START Data supplied

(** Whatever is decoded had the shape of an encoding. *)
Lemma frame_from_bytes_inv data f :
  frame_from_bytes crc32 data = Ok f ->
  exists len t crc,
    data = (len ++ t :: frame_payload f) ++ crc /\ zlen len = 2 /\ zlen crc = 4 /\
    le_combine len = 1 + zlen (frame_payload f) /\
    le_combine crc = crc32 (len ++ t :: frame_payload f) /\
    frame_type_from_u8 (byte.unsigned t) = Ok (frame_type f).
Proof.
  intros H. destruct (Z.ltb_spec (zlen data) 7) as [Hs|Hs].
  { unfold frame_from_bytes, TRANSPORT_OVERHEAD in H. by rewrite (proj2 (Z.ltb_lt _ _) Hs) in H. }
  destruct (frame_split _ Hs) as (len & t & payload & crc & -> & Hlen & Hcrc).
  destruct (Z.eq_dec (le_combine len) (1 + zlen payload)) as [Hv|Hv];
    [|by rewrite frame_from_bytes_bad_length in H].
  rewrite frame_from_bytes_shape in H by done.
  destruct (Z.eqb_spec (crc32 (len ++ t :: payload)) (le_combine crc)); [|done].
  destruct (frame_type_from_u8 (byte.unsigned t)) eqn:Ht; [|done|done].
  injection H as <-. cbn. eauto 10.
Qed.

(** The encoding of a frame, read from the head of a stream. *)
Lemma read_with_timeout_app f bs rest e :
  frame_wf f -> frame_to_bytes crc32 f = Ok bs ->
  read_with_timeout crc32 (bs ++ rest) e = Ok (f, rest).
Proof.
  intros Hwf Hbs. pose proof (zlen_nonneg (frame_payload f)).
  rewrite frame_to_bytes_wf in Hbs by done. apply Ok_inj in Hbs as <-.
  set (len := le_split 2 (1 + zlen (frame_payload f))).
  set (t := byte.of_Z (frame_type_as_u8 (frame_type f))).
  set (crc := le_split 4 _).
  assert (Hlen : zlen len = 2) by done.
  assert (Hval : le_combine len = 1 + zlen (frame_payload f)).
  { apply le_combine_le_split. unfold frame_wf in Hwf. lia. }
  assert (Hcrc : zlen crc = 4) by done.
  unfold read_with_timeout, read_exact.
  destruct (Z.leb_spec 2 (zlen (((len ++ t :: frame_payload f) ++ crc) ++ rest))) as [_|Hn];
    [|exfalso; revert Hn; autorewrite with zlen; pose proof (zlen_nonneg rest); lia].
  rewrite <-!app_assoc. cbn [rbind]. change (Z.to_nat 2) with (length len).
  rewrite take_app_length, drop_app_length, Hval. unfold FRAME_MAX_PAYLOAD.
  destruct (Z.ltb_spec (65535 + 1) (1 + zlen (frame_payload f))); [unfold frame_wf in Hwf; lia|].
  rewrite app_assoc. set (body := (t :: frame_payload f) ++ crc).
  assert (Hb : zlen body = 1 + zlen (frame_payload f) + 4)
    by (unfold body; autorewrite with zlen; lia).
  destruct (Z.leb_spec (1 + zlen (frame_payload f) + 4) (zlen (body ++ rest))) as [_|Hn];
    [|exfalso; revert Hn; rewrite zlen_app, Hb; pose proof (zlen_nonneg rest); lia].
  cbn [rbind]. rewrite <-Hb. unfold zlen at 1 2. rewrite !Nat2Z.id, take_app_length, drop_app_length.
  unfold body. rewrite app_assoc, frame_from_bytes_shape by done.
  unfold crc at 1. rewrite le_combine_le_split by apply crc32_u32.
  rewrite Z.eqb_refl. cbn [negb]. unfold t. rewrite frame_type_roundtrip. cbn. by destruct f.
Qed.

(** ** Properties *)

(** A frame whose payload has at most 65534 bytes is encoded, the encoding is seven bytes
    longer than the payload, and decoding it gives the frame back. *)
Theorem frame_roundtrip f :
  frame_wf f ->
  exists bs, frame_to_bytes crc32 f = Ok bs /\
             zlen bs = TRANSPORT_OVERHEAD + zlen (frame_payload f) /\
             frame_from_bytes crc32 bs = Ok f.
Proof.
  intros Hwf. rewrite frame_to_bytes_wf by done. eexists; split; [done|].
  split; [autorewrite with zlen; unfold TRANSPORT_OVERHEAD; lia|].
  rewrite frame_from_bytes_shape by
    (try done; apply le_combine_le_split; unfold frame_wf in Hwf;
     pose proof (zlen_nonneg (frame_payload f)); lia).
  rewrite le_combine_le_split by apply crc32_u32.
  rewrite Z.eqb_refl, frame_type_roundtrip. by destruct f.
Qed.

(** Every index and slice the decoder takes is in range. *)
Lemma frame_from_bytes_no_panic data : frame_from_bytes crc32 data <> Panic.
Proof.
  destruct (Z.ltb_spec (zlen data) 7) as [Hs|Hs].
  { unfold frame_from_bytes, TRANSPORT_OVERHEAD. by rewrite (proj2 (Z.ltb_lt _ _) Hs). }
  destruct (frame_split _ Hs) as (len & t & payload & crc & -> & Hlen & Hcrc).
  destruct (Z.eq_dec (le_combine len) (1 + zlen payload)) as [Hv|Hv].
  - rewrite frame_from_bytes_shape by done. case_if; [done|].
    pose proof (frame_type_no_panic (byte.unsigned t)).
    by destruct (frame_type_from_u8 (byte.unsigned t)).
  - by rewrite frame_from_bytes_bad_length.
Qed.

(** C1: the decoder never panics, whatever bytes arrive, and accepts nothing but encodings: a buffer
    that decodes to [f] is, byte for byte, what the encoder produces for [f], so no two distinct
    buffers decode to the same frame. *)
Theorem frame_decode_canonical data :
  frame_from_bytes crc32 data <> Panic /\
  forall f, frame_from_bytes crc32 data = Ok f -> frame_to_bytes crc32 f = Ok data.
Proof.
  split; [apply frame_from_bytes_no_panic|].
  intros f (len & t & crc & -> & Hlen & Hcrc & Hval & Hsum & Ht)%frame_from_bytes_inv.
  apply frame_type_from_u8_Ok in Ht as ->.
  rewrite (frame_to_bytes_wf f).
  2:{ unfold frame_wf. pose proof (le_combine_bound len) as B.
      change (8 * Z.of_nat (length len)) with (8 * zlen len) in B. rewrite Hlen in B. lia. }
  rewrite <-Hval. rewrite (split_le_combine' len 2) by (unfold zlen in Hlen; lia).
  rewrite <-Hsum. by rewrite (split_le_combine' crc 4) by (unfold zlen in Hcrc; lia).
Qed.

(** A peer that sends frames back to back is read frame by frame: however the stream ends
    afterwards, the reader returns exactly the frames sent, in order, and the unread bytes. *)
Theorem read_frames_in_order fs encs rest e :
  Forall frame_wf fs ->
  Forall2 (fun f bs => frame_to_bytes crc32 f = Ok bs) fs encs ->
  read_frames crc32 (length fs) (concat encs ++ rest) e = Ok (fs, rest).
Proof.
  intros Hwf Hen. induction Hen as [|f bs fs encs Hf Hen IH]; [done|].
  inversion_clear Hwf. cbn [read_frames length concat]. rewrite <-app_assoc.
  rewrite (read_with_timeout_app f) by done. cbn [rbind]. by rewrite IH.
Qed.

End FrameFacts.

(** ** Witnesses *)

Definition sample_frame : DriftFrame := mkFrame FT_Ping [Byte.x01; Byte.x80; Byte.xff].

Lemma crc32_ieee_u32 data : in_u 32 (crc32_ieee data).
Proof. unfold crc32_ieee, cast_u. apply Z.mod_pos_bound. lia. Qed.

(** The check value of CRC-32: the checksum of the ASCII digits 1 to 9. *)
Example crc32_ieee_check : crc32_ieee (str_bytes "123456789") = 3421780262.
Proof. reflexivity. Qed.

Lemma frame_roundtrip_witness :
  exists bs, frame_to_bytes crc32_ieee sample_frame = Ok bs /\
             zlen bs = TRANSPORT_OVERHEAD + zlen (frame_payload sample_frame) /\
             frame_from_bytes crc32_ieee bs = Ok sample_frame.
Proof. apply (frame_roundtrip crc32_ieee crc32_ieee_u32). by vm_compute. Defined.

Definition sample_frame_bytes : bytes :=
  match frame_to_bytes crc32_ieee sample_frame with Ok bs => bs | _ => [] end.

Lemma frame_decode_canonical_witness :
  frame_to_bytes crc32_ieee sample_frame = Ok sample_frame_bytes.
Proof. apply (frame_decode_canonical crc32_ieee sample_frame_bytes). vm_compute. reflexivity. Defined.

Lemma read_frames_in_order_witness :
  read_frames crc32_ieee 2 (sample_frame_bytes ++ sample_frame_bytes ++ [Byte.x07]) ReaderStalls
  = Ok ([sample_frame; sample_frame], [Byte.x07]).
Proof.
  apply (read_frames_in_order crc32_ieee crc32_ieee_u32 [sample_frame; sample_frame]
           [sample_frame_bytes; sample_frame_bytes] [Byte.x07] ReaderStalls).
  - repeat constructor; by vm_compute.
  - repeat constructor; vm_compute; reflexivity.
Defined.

END Data supplied

**Required work**
When a line of the records includes "intros", that line belongs in the answer.

**Result of this task**
  intros H. destruct (Z.ltb_spec (zlen data) 7) as [Hs|Hs].
  intros Hwf Hbs. pose proof (zlen_nonneg (frame_payload f)).
  intros Hwf. rewrite frame_to_bytes_wf by done. eexists; split; [done|].
  intros f (len & t & crc & -> & Hlen & Hcrc & Hval & Hsum & Ht)%frame_from_bytes_inv.
  intros Hwf Hen. induction Hen as [|f bs fs encs Hf Hen IH]; [done|].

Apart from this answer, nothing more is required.